ABOUT THIS TASK ▸
Every line containing the word "true" must be pulled from the records.

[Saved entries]
*** Begin section ***

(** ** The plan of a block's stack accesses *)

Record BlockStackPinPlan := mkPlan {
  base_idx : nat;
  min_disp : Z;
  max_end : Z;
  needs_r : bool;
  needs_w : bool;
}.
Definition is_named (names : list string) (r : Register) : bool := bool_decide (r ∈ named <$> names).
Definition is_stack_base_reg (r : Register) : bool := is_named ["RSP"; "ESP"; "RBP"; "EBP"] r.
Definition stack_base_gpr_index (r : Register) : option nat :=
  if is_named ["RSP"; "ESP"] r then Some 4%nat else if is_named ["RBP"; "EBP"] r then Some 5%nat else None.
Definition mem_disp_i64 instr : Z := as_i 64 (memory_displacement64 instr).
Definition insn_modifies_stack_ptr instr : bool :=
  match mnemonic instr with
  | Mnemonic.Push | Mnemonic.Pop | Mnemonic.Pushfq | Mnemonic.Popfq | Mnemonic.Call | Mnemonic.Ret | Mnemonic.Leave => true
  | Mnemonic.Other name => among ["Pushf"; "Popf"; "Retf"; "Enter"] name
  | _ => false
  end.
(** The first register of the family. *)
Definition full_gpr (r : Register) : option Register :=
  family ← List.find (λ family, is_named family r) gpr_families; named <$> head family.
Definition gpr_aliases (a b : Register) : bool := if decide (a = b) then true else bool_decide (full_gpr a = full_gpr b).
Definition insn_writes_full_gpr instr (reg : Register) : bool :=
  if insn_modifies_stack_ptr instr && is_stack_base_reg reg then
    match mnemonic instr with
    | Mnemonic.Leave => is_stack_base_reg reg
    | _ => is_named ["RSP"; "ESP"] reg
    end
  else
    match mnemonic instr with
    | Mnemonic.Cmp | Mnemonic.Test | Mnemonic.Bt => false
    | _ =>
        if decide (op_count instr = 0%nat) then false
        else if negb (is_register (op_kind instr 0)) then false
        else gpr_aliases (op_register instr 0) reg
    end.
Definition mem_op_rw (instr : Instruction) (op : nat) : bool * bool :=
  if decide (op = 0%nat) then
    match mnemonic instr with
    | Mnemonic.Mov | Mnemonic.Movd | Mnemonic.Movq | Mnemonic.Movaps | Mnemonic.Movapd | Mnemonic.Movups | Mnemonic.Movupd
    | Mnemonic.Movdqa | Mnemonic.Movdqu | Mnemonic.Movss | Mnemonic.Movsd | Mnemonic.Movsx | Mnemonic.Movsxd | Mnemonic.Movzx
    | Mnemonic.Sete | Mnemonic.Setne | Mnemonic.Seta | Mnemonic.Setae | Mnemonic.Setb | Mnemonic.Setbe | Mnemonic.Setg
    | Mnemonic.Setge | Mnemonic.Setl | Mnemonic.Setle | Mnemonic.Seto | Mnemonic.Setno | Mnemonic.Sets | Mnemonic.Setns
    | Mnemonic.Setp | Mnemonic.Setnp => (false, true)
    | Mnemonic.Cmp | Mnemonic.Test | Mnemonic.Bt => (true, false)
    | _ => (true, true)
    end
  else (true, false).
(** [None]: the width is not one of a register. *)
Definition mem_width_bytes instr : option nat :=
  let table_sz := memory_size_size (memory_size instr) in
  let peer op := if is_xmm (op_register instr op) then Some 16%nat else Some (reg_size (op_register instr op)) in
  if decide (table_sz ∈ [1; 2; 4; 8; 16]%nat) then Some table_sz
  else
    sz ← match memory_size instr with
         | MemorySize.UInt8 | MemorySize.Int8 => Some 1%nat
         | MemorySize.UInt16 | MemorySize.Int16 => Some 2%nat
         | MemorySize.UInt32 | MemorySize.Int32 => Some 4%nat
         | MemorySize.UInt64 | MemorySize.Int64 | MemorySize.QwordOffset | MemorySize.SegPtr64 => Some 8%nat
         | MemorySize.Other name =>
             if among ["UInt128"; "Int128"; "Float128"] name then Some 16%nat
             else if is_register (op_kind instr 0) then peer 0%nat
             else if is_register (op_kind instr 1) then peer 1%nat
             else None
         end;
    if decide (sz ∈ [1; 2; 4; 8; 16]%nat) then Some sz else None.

*** End section ***

OUTPUT FOR THIS EXERCISE ▸
  | Mnemonic.Push | Mnemonic.Pop | Mnemonic.Pushfq | Mnemonic.Popfq | Mnemonic.Call | Mnemonic.Ret | Mnemonic.Leave => true
Definition gpr_aliases (a b : Register) : bool := if decide (a = b) then true else bool_decide (full_gpr a = full_gpr b).
    | Mnemonic.Setp | Mnemonic.Setnp => (false, true)
    | Mnemonic.Cmp | Mnemonic.Test | Mnemonic.Bt => (true, false)
    | _ => (true, true)
  else (true, false).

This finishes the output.